Exercise: Go through the records and filter out every line lacking the word "value"; copy the lines that remain.
======== Provided information ========
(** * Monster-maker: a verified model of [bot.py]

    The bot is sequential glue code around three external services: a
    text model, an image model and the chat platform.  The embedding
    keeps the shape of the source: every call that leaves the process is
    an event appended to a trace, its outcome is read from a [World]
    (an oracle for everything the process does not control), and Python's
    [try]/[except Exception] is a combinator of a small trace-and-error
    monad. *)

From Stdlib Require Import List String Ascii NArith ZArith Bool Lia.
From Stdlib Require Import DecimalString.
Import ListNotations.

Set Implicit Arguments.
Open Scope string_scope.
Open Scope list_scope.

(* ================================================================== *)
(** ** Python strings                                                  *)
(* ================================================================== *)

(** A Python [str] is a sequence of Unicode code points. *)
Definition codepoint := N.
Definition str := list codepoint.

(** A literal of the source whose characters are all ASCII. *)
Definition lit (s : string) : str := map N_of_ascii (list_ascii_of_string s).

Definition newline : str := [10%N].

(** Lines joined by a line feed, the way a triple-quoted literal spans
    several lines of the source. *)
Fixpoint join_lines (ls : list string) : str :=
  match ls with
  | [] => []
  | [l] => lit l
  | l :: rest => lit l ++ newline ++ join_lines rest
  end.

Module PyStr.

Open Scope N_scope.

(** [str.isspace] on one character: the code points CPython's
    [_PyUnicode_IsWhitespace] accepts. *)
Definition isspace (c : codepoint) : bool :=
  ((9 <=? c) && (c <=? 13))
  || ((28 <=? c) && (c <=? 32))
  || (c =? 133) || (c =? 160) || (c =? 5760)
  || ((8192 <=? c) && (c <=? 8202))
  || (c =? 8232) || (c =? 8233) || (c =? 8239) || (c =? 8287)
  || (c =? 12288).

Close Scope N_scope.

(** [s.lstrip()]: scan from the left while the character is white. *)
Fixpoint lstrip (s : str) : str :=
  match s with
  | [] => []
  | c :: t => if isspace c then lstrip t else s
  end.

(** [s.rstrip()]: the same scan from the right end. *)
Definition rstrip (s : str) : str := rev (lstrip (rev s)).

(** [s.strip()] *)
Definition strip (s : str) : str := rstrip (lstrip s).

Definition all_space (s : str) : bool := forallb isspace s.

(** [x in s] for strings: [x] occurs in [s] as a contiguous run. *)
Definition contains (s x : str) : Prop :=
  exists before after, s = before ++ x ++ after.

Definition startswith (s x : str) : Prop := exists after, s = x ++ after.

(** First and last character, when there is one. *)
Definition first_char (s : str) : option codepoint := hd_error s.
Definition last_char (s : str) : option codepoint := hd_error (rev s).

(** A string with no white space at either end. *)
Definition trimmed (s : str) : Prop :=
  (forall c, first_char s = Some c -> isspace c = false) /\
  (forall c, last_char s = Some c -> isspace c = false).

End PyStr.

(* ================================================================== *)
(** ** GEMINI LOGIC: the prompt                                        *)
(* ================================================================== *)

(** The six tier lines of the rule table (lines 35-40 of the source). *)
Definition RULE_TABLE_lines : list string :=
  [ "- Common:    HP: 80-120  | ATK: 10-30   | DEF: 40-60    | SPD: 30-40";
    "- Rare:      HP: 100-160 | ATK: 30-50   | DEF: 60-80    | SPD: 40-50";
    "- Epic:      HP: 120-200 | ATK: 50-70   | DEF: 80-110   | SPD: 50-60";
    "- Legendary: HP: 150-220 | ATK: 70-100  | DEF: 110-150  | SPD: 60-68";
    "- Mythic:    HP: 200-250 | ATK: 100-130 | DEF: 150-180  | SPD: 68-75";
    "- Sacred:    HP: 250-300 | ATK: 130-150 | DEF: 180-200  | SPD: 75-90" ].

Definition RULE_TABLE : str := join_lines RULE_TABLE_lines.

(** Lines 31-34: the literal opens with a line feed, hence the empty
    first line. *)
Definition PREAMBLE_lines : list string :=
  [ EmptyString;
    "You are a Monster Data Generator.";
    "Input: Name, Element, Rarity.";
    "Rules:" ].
========
======== Provided information ========
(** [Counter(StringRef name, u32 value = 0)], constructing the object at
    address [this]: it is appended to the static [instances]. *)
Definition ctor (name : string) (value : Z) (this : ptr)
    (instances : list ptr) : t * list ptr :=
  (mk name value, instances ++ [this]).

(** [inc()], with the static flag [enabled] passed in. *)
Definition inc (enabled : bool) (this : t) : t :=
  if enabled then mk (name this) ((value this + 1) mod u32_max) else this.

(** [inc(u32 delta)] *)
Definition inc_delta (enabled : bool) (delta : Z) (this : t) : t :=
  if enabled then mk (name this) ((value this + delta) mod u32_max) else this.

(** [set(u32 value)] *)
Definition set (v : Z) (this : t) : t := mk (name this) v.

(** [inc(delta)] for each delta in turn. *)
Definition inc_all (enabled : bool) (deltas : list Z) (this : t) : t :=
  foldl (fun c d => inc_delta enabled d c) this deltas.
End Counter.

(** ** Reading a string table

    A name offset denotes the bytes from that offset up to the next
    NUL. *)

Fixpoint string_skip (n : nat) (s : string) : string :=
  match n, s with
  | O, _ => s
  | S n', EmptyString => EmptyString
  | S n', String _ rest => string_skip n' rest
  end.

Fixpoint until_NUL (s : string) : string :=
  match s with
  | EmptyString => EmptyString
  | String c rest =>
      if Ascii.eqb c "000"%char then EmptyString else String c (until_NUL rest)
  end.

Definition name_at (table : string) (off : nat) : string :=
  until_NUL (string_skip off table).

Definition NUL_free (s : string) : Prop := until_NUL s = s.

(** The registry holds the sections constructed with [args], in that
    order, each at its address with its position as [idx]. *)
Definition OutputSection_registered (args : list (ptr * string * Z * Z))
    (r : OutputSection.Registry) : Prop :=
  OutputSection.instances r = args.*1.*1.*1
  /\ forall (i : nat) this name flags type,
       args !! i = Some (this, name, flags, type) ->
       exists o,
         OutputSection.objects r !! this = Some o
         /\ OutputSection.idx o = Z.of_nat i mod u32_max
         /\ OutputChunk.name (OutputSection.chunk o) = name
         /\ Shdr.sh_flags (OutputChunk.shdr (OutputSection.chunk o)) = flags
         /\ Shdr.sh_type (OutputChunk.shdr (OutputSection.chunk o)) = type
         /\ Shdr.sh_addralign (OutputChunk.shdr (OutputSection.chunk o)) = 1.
========
Answer to this exercise:
(** [Counter(StringRef name, u32 value = 0)], constructing the object at
Definition ctor (name : string) (value : Z) (this : ptr)
  (mk name value, instances ++ [this]).
  if enabled then mk (name this) ((value this + 1) mod u32_max) else this.
  if enabled then mk (name this) ((value this + delta) mod u32_max) else this.
(** [set(u32 value)] *)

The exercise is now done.